Lemma make_loop_wire n buffer capacity data pre ls post len s :
  Forall label_ok ls → len = (length pre + length (joined ls) : Z) → (length (joined ls) <= n)%nat →
  0 <= data <= capacity → capacity <= length buffer → capacity < 2 ^ 31 → len < 2 ^ 31 →
  encoded buffer capacity data ls s
    (make_loop n buffer capacity data (pre ++ joined ls ++ post) len (length pre) None s).
Proof.
  intros Hok. revert n buffer data pre. induction Hok as [|l ls Hl Hls IH];
    intros n buffer data pre Hlen Hn Hdata Hcap Hcmax Hlmax.
  { replace len with (length pre : Z) by (cbn in Hlen; lia). by apply make_loop_end. }
  pose proof Hl as (Hne & Hl63 & _). assert (Hpos : (0 < length l)%nat) by (destruct l; [done|cbn; lia]).
  destruct (joined_prefix l ls) as [rest Hrest].
  pose proof (f_equal length Hrest) as Hrestlen. rewrite length_app in Hrestlen.
  destruct n as [|n]; [lia|]. rewrite make_loop_label by done.
  destruct (Z.leb_spec (capacity - data) (length l + 1)) as [Hfull|Hroom].
  { assert (Hwire : (1 <= length (wire ls))%nat) by (unfold wire; rewrite length_app; cbn; lia).
    unfold encoded. rewrite wire_cons, length_app, length_wire_label. rewrite decide_False by lia. by eexists. }
  apply encoded_cons; [lia..|]. unfold next_pos.
  assert (Hl' : length (write_at buffer (Z.to_nat data) (wire_label l)) = length buffer).
  { apply length_write_at. rewrite length_wire_label. lia. }
  destruct (decide (ls = [])) as [->|Hls'].
  - replace (pre ++ joined [l] ++ post) with ((pre ++ l) ++ joined [] ++ post)
      by (cbn [joined app]; by rewrite <-app_assoc).
    apply IH; rewrite ?length_app, ?Hl'; cbn [joined length] in *; lia.
  - rewrite joined_cons in * by done.
    replace (pre ++ (l ++ DOT :: joined ls) ++ post) with ((pre ++ l ++ [DOT]) ++ joined ls ++ post)
      by (by rewrite <-!app_assoc).
    apply IH; rewrite ?Hl', ?length_app in *; cbn [length] in *; lia.
Qed.
End Encoding.

(** ** The encoding of a name is a name *)

Lemma not_string_ref c : 0 <= c < 64 → mdns_is_string_ref c = false.
Proof.
  intros Hc. unfold mdns_is_string_ref.
  replace c with (Z.land c (Z.ones 6)) by (rewrite Z.land_ones by lia; apply Z.mod_small; lia).
  by rewrite <-Z.land_assoc, Z.land_0_r.
Qed.

Lemma wire_name_at b size off ls :
  Forall label_ok ls → 0 <= off → off + length (wire ls) <= size → size <= length b →
  take (length (wire ls)) (drop (Z.to_nat off) b) = wire ls →
  name_at b size off ls (off + length (wire ls)).
Proof.
  intros Hok. revert off. induction Hok as [|l ls (Hne & Hl & Hlb & _) Hls IH];
    intros off Hoff Hend Hsize Hwire.
  - cbn in Hend, Hwire. change (length (wire [])) with 1%nat.
    assert (Hz : b !! Z.to_nat off = Some 0).
    { rewrite <-(Nat.add_0_r (Z.to_nat off)), <-lookup_drop, <-(lookup_take_lt _ 1) by lia. by rewrite Hwire. }
    by apply (name_end b size 0 off off); [eapply resolves_here; [lia|done|]|lia|].
  - rewrite wire_cons in *. rewrite length_app, length_wire_label in *.
    assert (Hcut : ∀ i, (i < S (length l) + length (wire ls))%nat →
      b !! (Z.to_nat off + i)%nat = (wire_label l ++ wire ls) !! i).
    { intros i Hi. by rewrite <-Hwire, lookup_take_lt, lookup_drop by lia. }
    assert (Hhead : b !! Z.to_nat off = Some (length l : Z)).
    { rewrite <-(Nat.add_0_r (Z.to_nat off)), Hcut by lia. done. }
    replace (off + (S (length l) + length (wire ls))%nat) with (off + 1 + length l + length (wire ls)) by lia.
    apply (name_label b size 0 off off l ls); [|lia|done|done|lia| |].
    + apply (resolves_here b size off (length l)); [lia|done|apply not_string_ref; lia].
    + replace (Z.to_nat (off + 1)) with (Z.to_nat off + 1)%nat by lia.
      rewrite <-drop_drop. replace (length l) with (S (length l) - 1)%nat by lia.
      rewrite take_drop_commute. replace (1 + (S (length l) - 1))%nat with (S (length l)) by lia.
      assert (take (S (length l)) (drop (Z.to_nat off) b) = wire_label l) as ->; [|done].
      apply (f_equal (take (S (length l)))) in Hwire. rewrite take_take in Hwire.
      rewrite Nat.min_l in Hwire by lia. rewrite Hwire. by apply (take_app_length (wire_label l)).
    + apply IH; [lia|lia|done|].
      replace (Z.to_nat (off + 1 + length l)) with (Z.to_nat off + S (length l))%nat by lia.
      rewrite <-drop_drop, take_drop_commute, Hwire. by apply (drop_app_length (wire_label l)).
Qed.

Section Making.
Context {W : Type}.
Implicit Types (s : W).

(** The name, or the name with a dot at its end. *)
Lemma mdns_string_make_wire buffer capacity data ls post (len : Z) s :
  ls ≠ [] → Forall label_ok ls →
  len = length (joined ls) ∨ len = length (joined ls) + 1 ∧ post !! 0%nat = Some DOT →
  0 <= data <= capacity → capacity <= length buffer → capacity < 2 ^ 31 → length (joined ls) < 2 ^ 31 →
  encoded buffer capacity data ls s
    (mdns_string_make buffer capacity data (joined ls ++ post) len None s).
Proof.
  intros Hne Hok Hlen Hdata Hcap Hcmax Hlmax. destruct (joined_last ls Hne Hok) as (c & Hc & Hcd & Hpos).
  assert (Hloop : ∀ n : nat, n = length (joined ls) → encoded buffer capacity data ls s
    (make_loop n buffer capacity data (joined ls ++ post) (length (joined ls)) 0 None s)).
  { intros n ->. by apply (make_loop_wire _ buffer capacity data [] ls post). }
  unfold mdns_string_make. destruct Hlen as [->|[-> Hdot]].
  - step_with (array_get_ok (joined ls ++ post) (length (joined ls) - 1) c s ltac:(lia)
      ltac:(rewrite lookup_app_l by lia; by replace (Z.to_nat _) with (length (joined ls) - 1)%nat by lia)).
    destruct (Z.eqb_spec c DOT); [done|]. apply Hloop. lia.
  - step_with (array_get_ok (joined ls ++ post) (length (joined ls) + 1 - 1) DOT s ltac:(lia)
      ltac:(rewrite lookup_app_r by lia; by replace (_ - _)%nat with 0%nat by lia)).
    rewrite Z.eqb_refl. replace (length (joined ls) + 1 - 1) with (length (joined ls) : Z) by lia.
    apply Hloop. lia.
Qed.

+ + + + + + +

**WHAT YOU HAVE TO DO**
All lines in the listing above between the line with "pose proof (f_equal" and the line with "- replace (pre", inclusive, should be set down exactly, and no line outside that range.

**WRITTEN SOLUTION**
  pose proof (f_equal length Hrest) as Hrestlen. rewrite length_app in Hrestlen.
  destruct n as [|n]; [lia|]. rewrite make_loop_label by done.
  destruct (Z.leb_spec (capacity - data) (length l + 1)) as [Hfull|Hroom].
  { assert (Hwire : (1 <= length (wire ls))%nat) by (unfold wire; rewrite length_app; cbn; lia).
    unfold encoded. rewrite wire_cons, length_app, length_wire_label. rewrite decide_False by lia. by eexists. }
  apply encoded_cons; [lia..|]. unfold next_pos.
  assert (Hl' : length (write_at buffer (Z.to_nat data) (wire_label l)) = length buffer).
  { apply length_write_at. rewrite length_wire_label. lia. }
  destruct (decide (ls = [])) as [->|Hls'].
  - replace (pre ++ joined [l] ++ post) with ((pre ++ l) ++ joined [] ++ post)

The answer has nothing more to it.